Opportunities for cost savings should be identified in these areas:
·Fund programs that work
·Eliminate or reduce transportation costs for students formerly without local access to online learning
·Move away from expensive textbooks
·Stop building large, inflexible school facilities
·Make professional development available to all teachers online
These additional obstacles to virtual education warrant the attention of Arkansas policymakers.
SAVINGS: The Arkansas Distance Learning Center
The Arkansas Distance Learning Center, operated by the state Department of Education illustrates the savings provided by virtual education.
The Maumelle-based Center was launched in the 2001-02 school year with 112 students. The Center's appropriation was $2.1 million in FY 2009-10 but declined to $1.8 million (2010-11) and will drop to $1.5 million (2011-12). The average number of students served by the Center in the last three years is 3,080.1 The peak, 3,157 students, was recorded in the 2009-10 school year. This represents less than one percent of statewide Arkansas K-12 enrollment.
Rules governing distance learning were developed by the state Department of Education in 2004. The purpose is "to assist school districts in scheduling distance learning courses, make distance learning available to every Arkansas student, and coordinate distance learning calendars of course providers." The Department is required to "work with Arkansas school districts and distance learning course providers to determine the best possible distance learning calendar(s) to meet" district's" scheduling needs.

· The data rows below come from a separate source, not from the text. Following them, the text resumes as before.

(** * tsfsm: a typed convenience layer over a document-database client

    Shallow embedding of [src/index.ts]: the dotted field-path shaper
    [parseFieldPath], the readers [getDoc], [getDocs] and [docs] with
    their field-request loops, the snapshot listeners [listenDoc] /
    [listenDocs], [delDoc], and the chunked batch writer [writeBatch],
    followed by the properties of the specification that concern them. *)

From Equations Require Import Equations.
From Stdlib Require Import Ascii String.
From stdpp Require Import gmap strings list fin_maps.

Set Warnings "-register-all".
Local Open Scope string_scope.

(** ** JavaScript values

    Objects are finite maps from property names to values. Numbers are the
    integer-valued ones ([VNum 0] stands for both zeros) and [NaN]; big
    integers are kept apart from them. Every falsy value of the language
    is represented; the values left out (fractions, infinities, symbols,
    functions, arrays) are all truthy. *)

Inductive value :=
| VUndefined
| VNull
| VBool (b : bool)
| VNum (z : Z)
| VStr (s : string)
| VObj (o : gmap string value)
| VNaN
| VBigInt (z : Z).

(** [ToBoolean]: the test performed by [if (x)] and [x && y]. *)
Definition truthy (v : value) : bool :=
  match v with
  | VUndefined | VNull | VNaN => false
  | VBool b => b
  | VNum z | VBigInt z => negb (z =? 0)%Z
  | VStr s => negb (String.eqb s "")
  | VObj _ => true
  end.

(** Number of object layers wrapped around the innermost values. *)
Fixpoint depth (v : value) : nat :=
  match v with
  | VObj o => S (map_fold (λ _ v' acc, Nat.max (depth v') acc) 0 o)
  | _ => 0
  end.

(** Property read [v[k]]; reading a property of a non-object yields
    nothing here. *)
Definition getProp (k : string) (v : value) : option value :=
  match v with
  | VObj o => o !! k
  | _ => None
  end.

(** Follow a chain of property names from the outside in. *)
Fixpoint getPath (ks : list string) (v : value) : option value :=
  match ks with
  | [] => Some v
  | k :: ks' => match getProp k v with
                | Some v' => getPath ks' v'
                | None => None
                end
  end.

(** Object spread [{...a, ...b}]: the properties of [b] win. *)
Definition spread (a b : gmap string value) : gmap string value := b ∪ a.

(** ** Strings: [String.prototype.split] and [Array.prototype.join] *)

Definition is_dot (c : Ascii.ascii) : bool := Ascii.eqb c "."%char.

(** [s.split('.')]: always at least one segment. *)
Fixpoint str_split (s : string) : list string :=
  match s with
  | EmptyString => [""]
  | String c r =>
      if is_dot c then "" :: str_split r
      else match str_split r with
           | h :: t => String c h :: t
           | [] => [String c ""]
           end
  end.

(** [segs.join('.')]. *)
Definition str_join (segs : list string) : string := String.concat "." segs.

Fixpoint dot_free (s : string) : bool :=
  match s with
  | EmptyString => true
  | String c r => negb (is_dot c) && dot_free r
  end.

(** [a[0]] used as a computed property name: an absent element reads as
    [undefined], whose property name is "undefined". *)
Definition index0 (fields : list string) : string :=
  default "undefined" (fields !! 0).

Lemma str_split_nonempty s : str_split s ≠ [].
Proof.
  destruct s as [|c r]; simpl; [done|].
  destruct (is_dot c); [done|]. by destruct (str_split r).
Qed.

Lemma str_join_cons a b rest :
  str_join (a :: b :: rest) = a ++ "." ++ str_join (b :: rest).
Proof. reflexivity. Qed.

Lemma str_join_push c h t :
  str_join (String c h :: t) = String c (str_join (h :: t)).
Proof. by destruct t. Qed.

Lemma str_join_split s : str_join (str_split s) = s.
Proof.
  induction s as [|c r IH]; [done|]. simpl.
  destruct (str_split r) as [|h t] eqn:Hr; [by apply str_split_nonempty in Hr|].
  destruct (is_dot c) eqn:Hc.
  - apply Ascii.eqb_eq in Hc as ->. rewrite str_join_cons, IH. reflexivity.
  - by rewrite str_join_push, IH.
Qed.

Lemma str_split_dot_free s : Forall (λ seg, dot_free seg = true) (str_split s).
Proof.
  induction s as [|c r IH]; simpl.
  - by constructor.
  - destruct (is_dot c) eqn:Hc.
    + by constructor.
    + destruct (str_split r) as [|h t]; inversion IH; subst;
        constructor; simpl; rewrite ?Hc; auto.
Qed.

Lemma str_split_dot_free_string k : dot_free k = true → str_split k = [k].
Proof.
  induction k as [|c r IH]; simpl; [done|].
  intros [Hc Hr]%andb_prop. apply negb_true_iff in Hc. rewrite Hc.
  by rewrite (IH Hr).
Qed.

Lemma str_split_app k rest :
  dot_free k = true → str_split (k ++ "." ++ rest) = k :: str_split rest.
Proof.
  induction k as [|c r IH]; simpl; [done|].
  intros [Hc Hr]%andb_prop. apply negb_true_iff in Hc. rewrite Hc.
  by rewrite (IH Hr).
Qed.

Lemma str_split_join segs :
  segs ≠ [] → Forall (λ seg, dot_free seg = true) segs →
  str_split (str_join segs) = segs.
Proof.
  induction segs as [|a [|b rest] IH]; intros Hne Hall; [done| |].
  - inversion Hall; subst. by apply str_split_dot_free_string.
  - inversion Hall; subst. rewrite str_join_cons, str_split_app by done.
    f_equal. by apply IH.
Qed.

Lemma str_length_app (a b : string) :
  String.length (a ++ b) = String.length a + String.length b.
Proof. induction a; simpl; auto. Qed.

Lemma str_join_tail_shorter s r rs :
  drop 1 (str_split s) = r :: rs →
  String.length (str_join (r :: rs)) < String.length s.
Proof.
  intros Hd. pose proof (str_join_split s) as Hs.
  destruct (str_split s) as [|h t]; [done|].
  change (drop 1 (h :: t)) with t in Hd. rewrite Hd in Hs.
  rewrite <- Hs, str_join_cons, !str_length_app. simpl. lia.
Qed.

(** ** The field-path shaper *)

(** [parseFieldPath(fp, data)], lines 236-251 of [src/index.ts]: the
    result starts as [{[fields[0]]: data}]; when [fields.slice(1)] is not
    empty its property [fields[0]] is reassigned to the shaping of the
    re-joined remainder. *)
Equations? parseFieldPath (fp : string) (data : value) : value
  by wf (String.length fp) lt :=
  parseFieldPath fp data with Logic.inspect (drop 1 (str_split fp)) := {
    | exist _ [] _ =>
        VObj {[ index0 (str_split fp) := data ]}
    | exist _ (r :: rs) Hrest =>
        VObj (<[ index0 (str_split fp) := parseFieldPath (str_join (r :: rs)) data ]>
                {[ index0 (str_split fp) := data ]}) }.
Proof. by apply str_join_tail_shorter. Qed.

(** The mapping [{s0: {s1: ... {sn: v}}}]. *)
Fixpoint nest (segs : list string) (v : value) : value :=
  match segs with
  | [] => v
  | s :: rest => VObj {[ s := nest rest v ]}
  end.

(** ** Outcomes *)

(** Errors visible to a caller: a [TypeError] raised by the JavaScript
    runtime, or a failure produced by the client library. *)
Inductive error (FirestoreError : Type) :=
| TypeError
| ClientError (e : FirestoreError).
Arguments TypeError {_}.
Arguments ClientError {_} e.

(** How a promise settles. *)
Inductive settled (E A : Type) :=
| Fulfilled (a : A)
| Rejected (e : E).
Arguments Fulfilled {_ _} a.
Arguments Rejected {_ _} e.

(** A promise that settles at [settleTime] with [outcome]. *)
Record promise (E A : Type) := {
  settleTime : nat;
  outcome : settled E A }.
Arguments settleTime {_ _} p.
Arguments outcome {_ _} p.

(** The rejection that settles first; on equal times the earlier element. *)
Fixpoint firstRejected {E A} (ps : list (promise E A)) : option (nat * E) :=
  match ps with
  | [] => None
  | p :: rest =>
      match outcome p, firstRejected rest with
      | Fulfilled _, r => r
      | Rejected e, None => Some (settleTime p, e)
      | Rejected e, Some (t', e') =>
          if (settleTime p <=? t')%nat then Some (settleTime p, e) else Some (t', e')
      end
  end.

Definition fulfilledValues {E A} (ps : list (promise E A)) : list A :=
  omap (λ p, match outcome p with Fulfilled a => Some a | Rejected _ => None end) ps.

(** [Promise.all(ps)] once every element has settled: rejected with the
    first rejection, otherwise fulfilled with all values in array order. *)
Definition promiseAll {E A} (ps : list (promise E A)) : settled E (list A) :=
  match firstRejected ps with
  | Some (_, e) => Rejected e
  | None => Fulfilled (fulfilledValues ps)
  end.

(** A statement either completes normally or throws. *)
Inductive completion (A : Type) :=
| Normal (a : A)
| Throw.
Arguments Normal {_} a.
Arguments Throw {_}.

(** A call that returns a value or throws an error. *)
Inductive returned (E A : Type) :=
| Returns (a : A)
| Throws (e : E).
Arguments Returns {_ _} a.
Arguments Throws {_ _} e.

(** [l.map(f)] where [f] may throw: the first throw ends the mapping. *)
Fixpoint mapR {E A B} (f : A → returned E B) (l : list A) : returned E (list B) :=
  match l with
  | [] => Returns []
  | x :: rest =>
      match f x with
      | Throws e => Throws e
      | Returns y =>
          match mapR f rest with
          | Throws e => Throws e
          | Returns ys => Returns (y :: ys)
          end
      end
  end.

(** [lodash.chunk(array, size)]: [ceil(length / size)] consecutive slices
    of [size] elements, the last one holding the remainder. *)
Definition chunk {A} (array : list A) (size : nat) : list (list A) :=
  if (size <? 1)%nat then []
  else (λ i, take size (drop (i * size) array))
         <$> seq 0 ((length array + size - 1) / size).

(** ** The client library and the wrappers around it *)

(** A field path handed to [getDoc]: a dotted string, or a [FieldPath]
    object of the client library. *)
Inductive FieldPathArg :=
| FPString (s : string)
| FPObject (segments : list string).

Inductive WriteType := DELETE | SET | UPDATE.

#[global] Instance WriteType_eq_dec : EqDecision WriteType.
Proof. solve_decision. Defined.

(** What [listenDoc] / [listenDocs] hand back to their caller. *)
Inductive listenResult :=
| RetUndefined
| RetUnsubscribe (registration : nat).

Section Client.
Context {FirebaseFirestore DocumentReference Query : Type}.
Context {SnapshotOptions SnapshotMetadata FirestoreError Callback : Type}.
Context {SnapshotExists : Type}.

(** *** Documents *)

(** A snapshot of the client. Its member [exists] is carried around as
    it is, whatever it is. Its method [get] is modelled twice: called on
    the snapshot ([snap.get(..)]), and called as a bare function after
    [const { get } = snap], where it has no receiver; what it does then
    is the client's business (the Firestore client reads [this] and
    throws). *)
Record DocumentSnapshot := {
  snap_exists : SnapshotExists;
  snap_get : FieldPathArg → option SnapshotOptions → value;
  snap_get_detached :
    FieldPathArg → option SnapshotOptions → returned (error FirestoreError) value;
  snap_id : string;
  snap_metadata : SnapshotMetadata;
  snap_data : option SnapshotOptions → value }.

(** An element of the rest parameter [getFields]. *)
Record FieldRequest := {
  fieldPath : FieldPathArg;
  options : option SnapshotOptions }.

The Distance Learning Consortium includes the Center and other providers. The Consortium's operating policies are meant to promote academic success, and include guidelines that address academic dishonesty; attendance; classroom discipline, environment and facilitation; communication; computer usage; drop/add procedures; educational materials; enrollment; grade reporting; inclement weather; maintenance of records; make-up policy; parental involvement; reporting; scheduling; school dismissal; special needs; technical difficulties; technology requirements; and testing.

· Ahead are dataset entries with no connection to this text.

Lemma nth_month_leb sy ey k :
  sy <= ey -> Z.of_nat k < 12 * (ey - sy + 1) ->
  Datetime.leb (nth_month sy k) (Datetime.mk ey 12 31) = true.
Proof.
  intros Hs Hk. unfold Datetime.leb, nth_month; cbn [year month day].
  zbool. lia.
Qed.

Lemma nth_month_next sy ey k :
  1 <= sy -> ey <= 9998 -> Z.of_nat k < 12 * (ey - sy + 1) ->
  next_month (nth_month sy k) = Ok (nth_month sy (S k)).
Proof.
  intros Hs He Hk. unfold next_month, nth_month; cbn [year month day].
  rewrite Nat2Z.inj_succ.
  destruct (Z.of_nat k mod 12 + 1 =? 12) eqn:Hm; zbool_in Hm;
    (rewrite new_first_of_month; [f_equal; f_equal; lia | lia | lia]).
Qed.

Lemma month_loop_run sy ey n : forall k dates,
  1 <= sy -> sy <= ey -> ey <= 9998 ->
  Z.of_nat (k + n) = 12 * (ey - sy + 1) ->
  month_loop (Datetime.mk ey 12 31) (nth_month sy k) dates =
  Ok (dates ++ map (fun i => strftime (nth_month sy i)) (seq k n))%list.
Proof.
  induction n as [|n IH]; intros k dates Hs Hse He Hk; rewrite month_loop_eq.
  - replace (Datetime.leb _ _) with false.
    + cbn. now rewrite app_nil_r.
    + symmetry. unfold Datetime.leb, nth_month; cbn [year month day].
      zbool. lia.
  - rewrite (nth_month_leb sy ey k) by lia.
    rewrite (nth_month_next sy ey k) by lia.
    rewrite IH by lia. cbn [seq map]. now rewrite <- app_assoc.
Qed.

(** Closed form of the axis on the years for which no constructor call
    raises. *)
Lemma generate_monthly_dates_closed sy ey :
  1 <= sy -> sy <= ey -> ey <= 9998 ->
  generate_monthly_dates sy ey =
  Ok (map strftime (month_axis sy (Z.to_nat (12 * (ey - sy + 1))))).
Proof.
  intros Hs Hse He. unfold generate_monthly_dates.
  rewrite !new_valid by (cbn; lia). cbn [rbind].
  replace (Datetime.mk sy 1 1) with (nth_month sy 0)
    by (unfold nth_month; cbn; f_equal; lia).
  rewrite (month_loop_run sy ey (Z.to_nat (12 * (ey - sy + 1)))) by lia.
  unfold month_axis. now rewrite map_map.
Qed.

(** *** Formatting and parsing a date are inverse from the year 1000 on *)

Lemma digit_value_digit n : digit_value (digit n) = Some (n mod 10).
Proof.
  unfold digit_value, digit.
  rewrite nat_ascii_embedding by lia.
  replace (Z.of_nat (48 + Z.to_nat (n mod 10))) with (48 + n mod 10) by lia.
  replace ((48 <=? 48 + n mod 10) && (48 + n mod 10 <=? 57)) with true
    by (symmetry; zbool; lia).
  f_equal. lia.
Qed.

Lemma parse_year_pad4 y rest :
  0 <= y <= 9999 -> parse_year (pad4 y ++ rest)%string = Some (y, rest).
Proof.
  intros Hy. unfold pad4, pad2. cbn [append parse_year].
  rewrite !digit_value_digit. do 2 f_equal. lia.
Qed.

Lemma parse_month_pad2 m rest :
  1 <= m <= 12 ->
  parse_month (pad2 m ++ String dash rest)%string = Some (m, rest).
Proof.
  intros Hm. unfold pad2. cbn [append parse_month].
  rewrite !digit_value_digit. rewrite Ascii.eqb_refl.
  replace (((m / 10) mod 10 =? 1) && (m mod 10 <=? 2)
           || ((m / 10) mod 10 =? 0) && (1 <=? m mod 10)) with true
    by (symmetry; zbool; lia).
  cbn [andb]. do 2 f_equal. lia.
Qed.

Lemma parse_day_pad2 d : 1 <= d <= 31 -> parse_day (pad2 d) = Some d.
Proof.
  intros Hd. unfold pad2, parse_day.
  rewrite !digit_value_digit.
  replace (((d / 10) mod 10 =? 3) && (d mod 10 <=? 1) || ((d / 10) mod 10 =? 1)
           || ((d / 10) mod 10 =? 2) || ((d / 10) mod 10 =? 0) && (1 <=? d mod 10))
    with true by (symmetry; zbool; lia).
  f_equal. lia.
Qed.

(** From the year 1000 on, the year is written with four digits. *)
Lemma decimal_pad4 y : 1000 <= y <= 9999 -> decimal y = pad4 y.
Proof.
  intros Hy.
  assert (H : forallb (fun k => String.eqb (decimal (1000 + Z.of_nat k))
                                  (pad4 (1000 + Z.of_nat k)))
                (seq 0 (Z.to_nat 9000)) = true) by (vm_compute; reflexivity).
  rewrite forallb_forall in H.
  specialize (H (Z.to_nat (y - 1000))).
  rewrite Z2Nat.id in H by lia.
  replace (1000 + (y - 1000)) with y in H by lia.
  apply String.eqb_eq, H, in_seq. lia.
Qed.

(** Below, it is written with fewer. *)
Lemma decimal_short y : 0 <= y <= 999 -> (String.length (decimal y) <= 3)%nat.
Proof.
  intros Hy.
  assert (H : forallb (fun k => (String.length (decimal (Z.of_nat k)) <=? 3)%nat)
                (seq 0 1000) = true) by (vm_compute; reflexivity).
  rewrite forallb_forall in H.
  specialize (H (Z.to_nat y)). rewrite Z2Nat.id in H by lia.
  apply Nat.leb_le, H, in_seq. lia.
Qed.

Lemma decimal_injective a b : decimal a = decimal b -> a = b.
Proof.
  unfold decimal. intros E.
  assert (Hn : forall z, Z.to_int z <> Decimal.Pos Decimal.Nil
                         /\ Z.to_int z <> Decimal.Neg Decimal.Nil).
  { intros [|p|p]; cbn; split; try discriminate; intros [= H];
      now apply DecimalPos.Unsigned.to_uint_nonnil in H. }
  apply (f_equal NilZero.int_of_string) in E.
  rewrite !NilZero.isi in E by apply Hn.
  injection E as E. apply (f_equal Z.of_int) in E.
  now rewrite !DecimalZ.of_to in E.
Qed.

Lemma string_length_append s t :
  String.length (s ++ t) = (String.length s + String.length t)%nat.
Proof. induction s as [|c s IH]; cbn; [reflexivity|now rewrite IH]. Qed.

(** Two texts that end in parts of the same length agree part by part. *)
Lemma append_tail_injective p q s t :
  String.length s = String.length t -> (p ++ s = q ++ t)%string -> p = q /\ s = t.
Proof.
  revert q. induction p as [|c p IH]; intros [|c' q] Hl E; cbn in E.
  - now split.
  - apply (f_equal String.length) in E. cbn in E.
    rewrite string_length_append in E. lia.
  - apply (f_equal String.length) in E. cbn in E.
    rewrite string_length_append in E. lia.
  - injection E as -> E. destruct (IH q Hl E) as [-> ->]. now split.
Qed.

(** A text of fewer than four characters followed by a dash is no year. *)
Lemma parse_year_short s rest :
  (String.length s <= 3)%nat -> parse_year (s ++ String dash rest)%string = None.
Proof.
  destruct s as [|a [|b [|c [|d s]]]]; cbn [String.length append]; intros Hl;
    try lia; unfold parse_year;
    repeat match goal with
           | |- context [match ?r with EmptyString => _ | String _ _ => _ end] =>
               is_var r; destruct r
           end; try reflexivity;
    change (digit_value dash) with (@None Z);
    repeat match goal with
           | |- context [digit_value ?x] => destruct (digit_value x)
           end; reflexivity.
Qed.

Lemma strptime_strftime y m d :
  1000 <= y <= 9999 -> 1 <= m <= 12 -> 1 <= d <= days_in_month y m ->
  strptime (strftime (Datetime.mk y m d)) = Ok (Datetime.mk y m d).
Proof.
  intros Hy Hm Hd. unfold strptime, strftime; cbn [year month day].
  rewrite decimal_pad4 by lia.
  rewrite parse_year_pad4 by lia.
  change ("-" ++ pad2 m ++ "-" ++ pad2 d)%string
    with (String dash (pad2 m ++ String dash (pad2 d))%string).
  cbv iota beta. rewrite Ascii.eqb_refl.
  rewrite parse_month_pad2 by lia.
  pose proof (days_in_month_upper y m).
  rewrite parse_day_pad2 by lia.
  apply new_valid; lia.
Qed.

Lemma new_Ok_valid y m d dt : Datetime.new y m d = Ok dt -> valid_date dt.
Proof.
  intros H. apply new_Ok_inv in H. destruct H as (-> & Hy & Hm & Hd).
  now repeat split.
Qed.

Lemma strptime_strftime_valid d :
  valid_date d -> 1000 <= year d -> strptime (strftime d) = Ok d.
Proof.
  destruct d as [y m d]. intros (Hy & Hm & Hd) Hk. cbn [year month day] in *.
  apply strptime_strftime; lia.
Qed.

Lemma rmap_strptime_strftime ds :
  Forall valid_date ds -> Forall (fun d => 1000 <= year d) ds ->
  rmap strptime (map strftime ds) = Ok ds.
Proof.
  induction 1 as [|d ds Hd _ IH]; [reflexivity|].
  intros Hk. inversion Hk; subst.
  cbn [map rmap]. rewrite strptime_strftime_valid by assumption.
  cbn [rbind]. now rewrite IH.
Qed.

(** The text of a date before the year 1000 is refused by the parser. *)
Lemma strptime_strftime_short d :
  0 <= year d <= 999 -> exists msg, strptime (strftime d) = Raise (ValueError msg).
Proof.
  intros Hy. unfold strptime, strftime.
  change ("-" ++ pad2 (month d) ++ "-" ++ pad2 (day d))%string
    with (String dash (pad2 (month d) ++ "-" ++ pad2 (day d))%string).
  rewrite parse_year_short by now apply decimal_short.
  eexists. reflexivity.
Qed.

Lemma next_month_valid current_date nxt :
  next_month current_date = Ok nxt -> valid_date nxt.
Proof.
  unfold next_month.
  destruct (month current_date =? 12); apply new_Ok_valid.
Qed.

Lemma next_month_year current_date nxt :
  next_month current_date = Ok nxt -> year current_date <= year nxt.
Proof.
  unfold next_month.
  destruct (month current_date =? 12); intros H; apply new_Ok_inv in H;
    destruct H as (-> & _); cbn [year]; lia.
Qed.

(** Whatever the loop returns extends [dates] by formatted valid dates, none
    of a year before the current one. *)
Lemma month_loop_valid end_date current_date dates :
  forall l, valid_date current_date ->
  month_loop end_date current_date dates = Ok l ->
  exists ds, l = (dates ++ map strftime ds)%list /\ Forall valid_date ds
             /\ Forall (fun d => year current_date <= year d) ds.
Proof.
  funelim (month_loop end_date current_date dates); intros l Hv Hl.
  - exists []. cbn. rewrite app_nil_r. split; [congruence|]. split; constructor.
  - match goal with
    | IH : forall l, valid_date nxt -> _ |- _ =>
        destruct (IH l) as (ds & -> & Hds & Hys)
    end.
    + eapply next_month_valid; eassumption.
    + congruence.
    + exists (current_date :: ds). rewrite <- app_assoc. split; [reflexivity|].
      split; [now constructor|].
      constructor; [lia|].
      match goal with
      | E : next_month _ = Ok _ |- _ => pose proof (next_month_year _ _ E)
      end.
      eapply Forall_impl; [|exact Hys]. cbn beta. intros d Hd. lia.
  - congruence.
Qed.

Lemma generate_monthly_dates_valid sy ey axis :
  generate_monthly_dates sy ey = Ok axis ->
  exists ds, axis = map strftime ds /\ Forall valid_date ds
             /\ Forall (fun d => sy <= year d) ds.
Proof.
  unfold generate_monthly_dates.
  destruct (Datetime.new sy 1 1) as [current_date|] eqn:E1; [|discriminate].
  destruct (Datetime.new ey 12 31) as [end_date|] eqn:E2; [|discriminate].
  cbn [rbind]. intros H.
  apply month_loop_valid in H; [|eapply new_Ok_valid; exact E1].
  apply new_Ok_inv in E1. destruct E1 as (-> & _). exact H.
Qed.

Virtual education critics argue the process threatens rural Arkansas districts. PA 60 of 2003 requires consolidation or annexation of districts with enrollments of 350 students or less for two consecutive years. Yet only 20 percent of districts served by the Center (2010-11) had enrollments of 350-to-499 students. The highest enrollment percentage (42 percent) was in districts with 500-to-999 students. The remaining 38 percent were from districts with 1,000-to-2,499 students.